First off, thanks to my first readers: Scott Fisher, one of the great editors on the planet and a terrific songwriter; Lauri Lebo, a good pal, a heck of a writer and a pretty good dancer; my pal David "Dr. Mo" Moyar and his lovely wife, Kathy, who saw an early form of this work and did not recoil in fear and loathing.
Some others who can share blame for this include Matt Taibbi for his analysis of Thomas Friedman's threehole theory, which I still don't get; Earl McDaniel for teaching me a thing or two about a thing or two, and Tom Joyce for drunken advice that was better than anything I could come up sober.
I am also indebted to the gang at Codorus Press for believing this was a good idea. Wayne Lockwood, Scott Pruden, Tracy Vogel, Mindy Arbaugh. Ted Palik and the rest of the crew are the ones who really made this happen.

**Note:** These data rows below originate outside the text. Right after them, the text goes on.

(** From [types.SignTx] to the end. *)
Definition sign_and_send cfg (url : string) (key : PrivateKey) (from : Address) (network : string)
    (chainID : Z) (r : tx_record) (submitted_data : list (string * any)) (tx : Transaction) :
    execution :=
  let wallet := address_Hex from in
  match SignTx tx chainID key with
  | Err e =>
      _ ← ignore (store_call (SMarkChainNonceFailed wallet network (tx_nonce tx) e));
      Ret (Fail (wrapped "falha ao assinar tx" e))
  | Ok signed =>
      let hash := hash_Hex (st_hash signed) in
      sent ← net_call (NSendTransaction url signed);
      match sent with
      | Err e =>
          _ ← ignore (store_call (SMarkChainNonceFailed wallet network (tx_nonce tx) e));
          _ ← ignore (store_call (SCreateSignerTransaction
                (signer_transaction r from network (tx_nonce tx) hash "failed" e)));
          Ret (Fail (wrapped "falha ao transmitir tx" e))
      | Ok _ =>
          _ ← ignore (store_call (SMarkChainNonceSubmitted wallet network (tx_nonce tx) hash));
          _ ← ignore (store_call (SCreateSignerTransaction
                (signer_transaction r from network (tx_nonce tx) hash "submitted" "")));
          _ ← custody_event cfg "tx_submitted" "" hash wallet submitted_data;
          Ret (Return {| TxHash := hash; From := wallet; Network := network |})
      end
  end.

Definition new_transaction (nonce : Z) (to : Address) (value gas gasPrice : Z) (data : bytes) :
    Transaction :=
  {| tx_nonce := nonce; tx_to := to; tx_value := value; tx_gas := gas; tx_gasPrice := gasPrice;
     tx_data := data |}.

(** [client.ChainID] and the check that follows; [ok] is the negated condition. *)
Definition check_chain (url what : string) (ok : Z -> bool) (k : Z -> execution) : execution :=
  chainID ← net_call (NChainID url);
  or_fail (wrapped "falha ao obter chain id") chainID (fun chainID =>
  if ok chainID then k chainID
  else Ret (Fail ("chain id inesperado para " +:+ (what +:+ (": " +:+ itoa chainID))))).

And I cannot even come close to describing how much Cine MartinezArgento meant to this and to me. Not even close.
Finally, this work is dedicated to my father, Joe Argento. Pop would have liked this.
Chapter One
"What the fuck is that on your head?"
Ed Smith stared at his passenger, Shane Spew. He wasn't sure whether that was his real name. It sound liked something he made up, a stage name adopted by the front man of a Sex Pistols tribute band. Spew was wearing a thing on his head that made him look like a prehistoric insect–a mechanical prehistoric insect.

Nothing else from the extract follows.